[The task]: Within the listing below, please copy exactly the lines between the line holding "assert (Hd2 : device e2)." and the line holding "unfold e2. rewrite", inclusive.

[Stored data]:
(** A turn of the loop while the good segments suffice. *)
Lemma fixing_step_inv e a m X :
  loop_inv e a m X → 2 * a + 1 + Z.of_nat (size bads) < _RNOS →
  ∃ e' m' X', fixing_step e a m = Ok (inl (e', a + 1, m')) ∧ m' <= m ∧ loop_inv e' (a + 1) m' X'.
Proof.
  intros Hinv Hroom. assert (Ha : 0 <= a) by apply Hinv.
  destruct (fix_bad_inv e a m X Hinv Hroom)
    as (e1 & m1 & X1 & Hfix & Hd & Hm1 & Hdep & Hs & Hrep & HX & Hout & Hcnt).
  unfold fixing_step. rewrite Hfix; simpl. pose proof Hd as [Hl Hd'].
  destruct (skip_count e1 a m1 X1) as (t & X' & -> & Ht & Hg & HX' & Hlt & Hsz' & Hout');
    try done; try lia. simpl.
  rewrite (proj2 (Z.leb_gt _ _)) by lia. rewrite ca_get_in by lia; simpl.
  rewrite upd_ent_Ok by lia; simpl. rewrite ca_get_in by (simpl; lia); simpl. rewrite ca_at_upd_eq.
  rewrite upd_ent_Ok by (simpl; lia); simpl. rewrite ca_at_upd_ne by lia.
  destruct (Hd' (m1 - t)) as [Hom _]; [lia|]. destruct (Hd' a) as [Hoa _]; [lia|]. rewrite Hoa, Hom.
  set (e2 := ca_upd (ca_upd e1 _ _) _ _).
  assert (Hag : ∀ i, i ≠ a → i ≠ m1 - t → ca_at e2 i = ca_at e1 i).
  { intros i ??. unfold e2. by rewrite !ca_at_upd_ne by lia. }
  assert (He2a : ca_at e2 a = set_pair ((m1 - t) * _PPS) (ca_at e1 a)).
  { unfold e2. by rewrite ca_at_upd_ne, ca_at_upd_eq by lia. }
  assert (He2m : ca_at e2 (m1 - t) = set_pair (a * _PPS) (ca_at e1 (m1 - t))).
  { unfold e2. by rewrite ca_at_upd_eq. }
  destruct (served_mono e1 e2 a m1 (m1 - t - 1) Hs) as [Hsp Hsr]; [lia|intros i Hi; apply Hag; lia|].
  exists e2, (m1 - t - 1), X'. split; [done|]. split; [lia|].
  split; [|split; [|split; [split|]]]; try (split_and!; try done; lia).
  - unfold e2.
    replace (ca_at e1 (m1 - t)) with (ca_at (ca_upd e1 a (set_pair ((m1 - t) * _PPS) (ca_at e1 a))) (m1 - t))
      by (by rewrite ca_at_upd_ne by lia).
    apply (device_upd _ _ (set_pair _)); [|done]. by apply (device_upd _ _ (set_pair _)).
  - intros j Hj. destruct (decide (j = a)) as [->|]; [rewrite He2a; apply Hdep; lia|].
    rewrite Hag by lia. apply Hdep; lia.
  - intros i Hi. destruct (decide (i = a)) as [->|]; [|apply Hsp; lia].
    exists (m1 - t). unfold partner. rewrite He2a, He2m. simpl. rewrite Hdep by lia. split_and!; try done; lia.
  - intros i Hi Hb. destruct (decide (i = a)) as [->|]; [|apply Hsr; [lia|done]].
    destruct (Hrep Hb) as (j & Hj & Hjb & Hfj & Hdj). exists j. unfold replacement.
    rewrite He2a, (Hag j) by lia. split_and!; try done; lia.
  - split_and!; try done; try lia. intros x Hx. destruct (Hout' x Hx) as [Hx'|]; [|lia].
    specialize (Hout x Hx'). lia.
Qed.

(** After the segments below [N] are done the loop only writes entries between
    [N] and the last segment not taken, provided segment [N] is good. *)
Lemma fix_bad_frame e a m N :
  device e → N ∉ bads → 0 <= N <= a → a <= m → m < _RNOS →
  ∃ r, fix_bad e a m = Ok r ∧
    match r with
    | None => True
    | Some (e', m') => device e' ∧ a <= m' <= m ∧ ∀ i, i < N ∨ m < i → ca_at e' i = ca_at e i
    end.
Proof.
  intros Hd HN Ha Hm Hlen. pose proof Hd as [Hl Hd']. unfold fix_bad.
  rewrite ca_get_in by lia; simpl. destruct (_ =? 0); [eexists; split; [done|]; split_and!; try done; lia|].
  destruct (skip_spec e m N) as (t & -> & Ht & Hge & Hg & _); try done; try lia. simpl.
  destruct (Z.leb_spec (m - t) a); [by eexists|].
  rewrite ca_get_in by lia; simpl.
  rewrite upd_ent_Ok by lia; simpl. rewrite ca_get_in by (simpl; lia); simpl.
  rewrite upd_ent_Ok by (simpl; lia); simpl. eexists. split; [done|]. split_and!; try lia.
  - apply (device_upd _ _ (set_deprived _)); [|done]. by apply (device_upd _ _ (set_fixed _)).
  - intros i Hi. rewrite !ca_at_upd_ne by lia. done.
Qed.

Lemma fixing_loop_frame N : N ∉ bads → 0 <= N →
  ∀ fuel e a m, device e → N <= a → m < _RNOS → (Z.to_nat (m + 1 - a) < fuel)%nat →
  ∃ e' k, fixing_loop fuel e a m = Ok (e', k) ∧ device e' ∧
    ∀ i, i < N ∨ m < i → ca_at e' i = ca_at e i.
Proof.
  intros HN HN0. induction fuel as [|fuel IH]; intros e a m Hd Ha Hm Hfuel; [lia|]; simpl.
  destruct (Z.leb_spec a m) as [Ham|]; [|by exists e, a].
  destruct (fix_bad_frame e a m N) as (r & Hfix & Hr); try done; try lia.
  unfold fixing_step. rewrite Hfix; simpl. destruct r as [[e1 m1]|]; simpl; [|by exists e, a].
  destruct Hr as (Hd1 & Hm1 & Hag). pose proof Hd1 as [Hl1 _].
  destruct (skip_spec e1 m1 N) as (t & -> & Ht & Hge & Hg & _); try done; try lia. simpl.
  destruct (Z.leb_spec m1 a); [by exists e1, a|].
  rewrite ca_get_in by lia; simpl.
  rewrite upd_ent_Ok by lia; simpl. rewrite ca_get_in by (simpl; lia); simpl.
  rewrite upd_ent_Ok by (simpl; lia); simpl.
  set (e2 := ca_upd (ca_upd e1 _ _) _ _).
  assert (Hd2 : device e2).
  { unfold e2. apply (device_upd _ _ (set_pair _)); [|done]. by apply (device_upd _ _ (set_pair _)). }
  destruct (IH e2 (a + 1) (m1 - t - 1) Hd2) as (e3 & k & -> & Hd3 & Hag3); try lia.
  exists e3, k. split_and!; try done. intros i Hi. rewrite Hag3 by lia.
  unfold e2. rewrite !ca_at_upd_ne by lia. apply Hag. lia.
Qed.

(** The whole loop. *)
Lemma fixing_loop_spec N : N ∉ bads → 2 * N + Z.of_nat (size bads) < _RNOS → 
  ∀ fuel e a m X, loop_inv e a m X → a <= N → (Z.to_nat (m + 1 - a) < fuel)%nat →
  ∃ e' k m', fixing_loop fuel e a m = Ok (e', k) ∧ device e' ∧ N <= m' ∧ served e' N m'.
Proof.
  intros HN Hroom. induction fuel as [|fuel IH]; intros e a m X Hinv Ha Hfuel; [lia|].
  pose proof Hinv as (Hd & _ & Hs & Ha0 & HX & _ & Hcnt).
  assert (Hszle : (size X <= size bads)%nat) by by apply subseteq_size.
  destruct (decide (a = N)) as [->|Hne].
  - destruct (fixing_loop_frame N HN Ha0 (S fuel) e N m) as (e' & k & -> & Hd' & Hag); try done; try lia.
    exists e', k, m. split_and!; try done; [lia|].
    eapply served_mono; [done|lia|]. intros i Hi. apply Hag. lia.
  - destruct (fixing_step_inv e a m X Hinv) as (e1 & m1 & X1 & Hstep & Hm1 & Hinv1); [lia|].
    simpl. rewrite (proj2 (Z.leb_le _ _)) by lia. rewrite Hstep; simpl.
    apply (IH e1 (a + 1) m1 X1 Hinv1); lia.
Qed.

[Task output]:
  assert (Hd2 : device e2).
  { unfold e2. apply (device_upd _ _ (set_pair _)); [|done]. by apply (device_upd _ _ (set_pair _)). }
  destruct (IH e2 (a + 1) (m1 - t - 1) Hd2) as (e3 & k & -> & Hd3 & Hag3); try lia.
  exists e3, k. split_and!; try done. intros i Hi. rewrite Hag3 by lia.
  unfold e2. rewrite !ca_at_upd_ne by lia. apply Hag. lia.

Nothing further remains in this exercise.